* _DATA TO EXAMINE_
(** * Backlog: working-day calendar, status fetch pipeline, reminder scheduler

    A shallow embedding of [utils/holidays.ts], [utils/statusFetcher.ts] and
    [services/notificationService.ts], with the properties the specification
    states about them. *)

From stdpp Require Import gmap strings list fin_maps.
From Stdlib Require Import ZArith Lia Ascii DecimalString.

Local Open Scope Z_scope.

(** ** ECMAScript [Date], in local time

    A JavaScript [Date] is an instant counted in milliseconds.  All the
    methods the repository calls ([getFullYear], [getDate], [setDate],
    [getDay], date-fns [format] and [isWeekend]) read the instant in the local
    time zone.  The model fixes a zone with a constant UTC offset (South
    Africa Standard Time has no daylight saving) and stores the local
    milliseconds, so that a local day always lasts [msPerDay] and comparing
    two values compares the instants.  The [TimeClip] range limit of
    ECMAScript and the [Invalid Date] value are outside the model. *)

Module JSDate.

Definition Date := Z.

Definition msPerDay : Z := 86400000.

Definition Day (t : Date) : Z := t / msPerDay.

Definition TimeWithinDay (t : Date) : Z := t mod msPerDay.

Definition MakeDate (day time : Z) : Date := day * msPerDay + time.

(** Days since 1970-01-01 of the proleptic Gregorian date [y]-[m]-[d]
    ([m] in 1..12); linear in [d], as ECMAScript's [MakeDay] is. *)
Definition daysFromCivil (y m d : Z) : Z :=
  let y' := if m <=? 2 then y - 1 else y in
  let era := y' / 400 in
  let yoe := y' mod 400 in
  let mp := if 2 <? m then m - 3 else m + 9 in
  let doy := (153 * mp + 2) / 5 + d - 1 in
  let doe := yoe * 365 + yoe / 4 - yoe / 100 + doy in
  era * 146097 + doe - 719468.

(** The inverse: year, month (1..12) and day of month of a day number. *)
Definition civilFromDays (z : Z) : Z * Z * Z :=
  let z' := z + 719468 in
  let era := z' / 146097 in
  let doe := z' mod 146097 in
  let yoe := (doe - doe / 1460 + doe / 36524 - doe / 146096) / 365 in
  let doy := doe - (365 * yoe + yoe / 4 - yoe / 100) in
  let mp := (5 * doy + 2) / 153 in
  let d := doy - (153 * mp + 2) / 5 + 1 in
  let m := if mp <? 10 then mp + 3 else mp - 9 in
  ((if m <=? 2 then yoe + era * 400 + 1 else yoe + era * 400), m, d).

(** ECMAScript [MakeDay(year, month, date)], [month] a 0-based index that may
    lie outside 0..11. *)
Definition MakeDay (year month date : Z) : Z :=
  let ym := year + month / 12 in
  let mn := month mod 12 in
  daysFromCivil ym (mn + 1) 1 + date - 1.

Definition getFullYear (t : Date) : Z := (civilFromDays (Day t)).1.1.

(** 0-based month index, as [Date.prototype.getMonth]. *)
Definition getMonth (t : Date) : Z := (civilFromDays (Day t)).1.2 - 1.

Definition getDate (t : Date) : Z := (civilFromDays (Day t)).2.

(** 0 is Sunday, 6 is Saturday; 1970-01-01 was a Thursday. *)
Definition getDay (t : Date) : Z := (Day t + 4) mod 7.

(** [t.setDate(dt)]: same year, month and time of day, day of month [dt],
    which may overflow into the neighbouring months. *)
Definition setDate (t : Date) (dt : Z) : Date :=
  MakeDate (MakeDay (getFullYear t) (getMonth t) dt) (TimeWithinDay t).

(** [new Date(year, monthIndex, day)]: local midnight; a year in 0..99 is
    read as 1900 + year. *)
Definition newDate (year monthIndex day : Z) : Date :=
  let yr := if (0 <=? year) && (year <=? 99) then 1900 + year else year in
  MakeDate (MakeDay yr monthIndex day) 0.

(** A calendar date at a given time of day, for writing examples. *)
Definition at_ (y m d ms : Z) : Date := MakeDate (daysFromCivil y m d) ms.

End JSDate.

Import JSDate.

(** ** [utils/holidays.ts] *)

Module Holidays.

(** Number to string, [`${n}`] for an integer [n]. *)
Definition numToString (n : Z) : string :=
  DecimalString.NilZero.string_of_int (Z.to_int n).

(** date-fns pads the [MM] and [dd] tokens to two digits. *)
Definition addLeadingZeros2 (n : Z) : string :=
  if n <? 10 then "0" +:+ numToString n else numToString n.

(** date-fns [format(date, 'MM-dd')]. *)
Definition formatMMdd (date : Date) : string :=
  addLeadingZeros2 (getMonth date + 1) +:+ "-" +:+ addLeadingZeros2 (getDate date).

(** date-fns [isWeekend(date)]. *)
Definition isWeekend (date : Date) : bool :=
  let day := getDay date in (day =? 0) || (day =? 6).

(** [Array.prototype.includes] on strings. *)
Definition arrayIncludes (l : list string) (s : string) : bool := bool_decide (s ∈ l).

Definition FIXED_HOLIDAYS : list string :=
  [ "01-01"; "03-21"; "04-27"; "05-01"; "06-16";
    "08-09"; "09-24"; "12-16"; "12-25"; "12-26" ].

* * *

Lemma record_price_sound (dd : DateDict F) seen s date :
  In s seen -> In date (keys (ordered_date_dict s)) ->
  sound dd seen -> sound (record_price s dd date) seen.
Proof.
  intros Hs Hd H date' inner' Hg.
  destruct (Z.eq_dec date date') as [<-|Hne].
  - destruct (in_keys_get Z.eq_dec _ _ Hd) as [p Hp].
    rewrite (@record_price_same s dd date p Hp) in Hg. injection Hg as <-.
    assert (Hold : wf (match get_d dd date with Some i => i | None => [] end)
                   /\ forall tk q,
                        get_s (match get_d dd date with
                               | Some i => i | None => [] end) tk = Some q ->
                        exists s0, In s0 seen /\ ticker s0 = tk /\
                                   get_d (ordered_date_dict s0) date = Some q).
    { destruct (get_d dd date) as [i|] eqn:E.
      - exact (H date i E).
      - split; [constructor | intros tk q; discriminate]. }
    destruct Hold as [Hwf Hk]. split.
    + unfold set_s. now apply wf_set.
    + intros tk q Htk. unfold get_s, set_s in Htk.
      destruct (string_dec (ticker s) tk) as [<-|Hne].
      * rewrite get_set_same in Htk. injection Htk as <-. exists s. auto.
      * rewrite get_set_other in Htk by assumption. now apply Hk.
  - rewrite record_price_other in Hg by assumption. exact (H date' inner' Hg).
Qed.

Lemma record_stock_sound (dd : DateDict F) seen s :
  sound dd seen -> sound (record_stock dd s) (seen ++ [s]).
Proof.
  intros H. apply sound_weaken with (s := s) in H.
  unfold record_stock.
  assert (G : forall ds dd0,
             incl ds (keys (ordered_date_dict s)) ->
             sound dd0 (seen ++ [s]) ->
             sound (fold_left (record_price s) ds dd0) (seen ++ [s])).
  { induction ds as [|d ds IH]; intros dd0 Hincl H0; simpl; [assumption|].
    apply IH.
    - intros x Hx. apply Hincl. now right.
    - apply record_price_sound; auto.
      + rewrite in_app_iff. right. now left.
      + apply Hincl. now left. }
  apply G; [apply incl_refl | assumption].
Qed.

* _EXERCISE DESCRIPTION_
Return word for word the lines above from the line with "(** * Backlog: working-day" to the line with "(** ** ECMAScript [Date], in local time", including both and leaving out all others.

* _SOLUTION BELOW_
(** * Backlog: working-day calendar, status fetch pipeline, reminder scheduler

    A shallow embedding of [utils/holidays.ts], [utils/statusFetcher.ts] and
    [services/notificationService.ts], with the properties the specification
    states about them. *)

From stdpp Require Import gmap strings list fin_maps.
From Stdlib Require Import ZArith Lia Ascii DecimalString.

Local Open Scope Z_scope.

(** ** ECMAScript [Date], in local time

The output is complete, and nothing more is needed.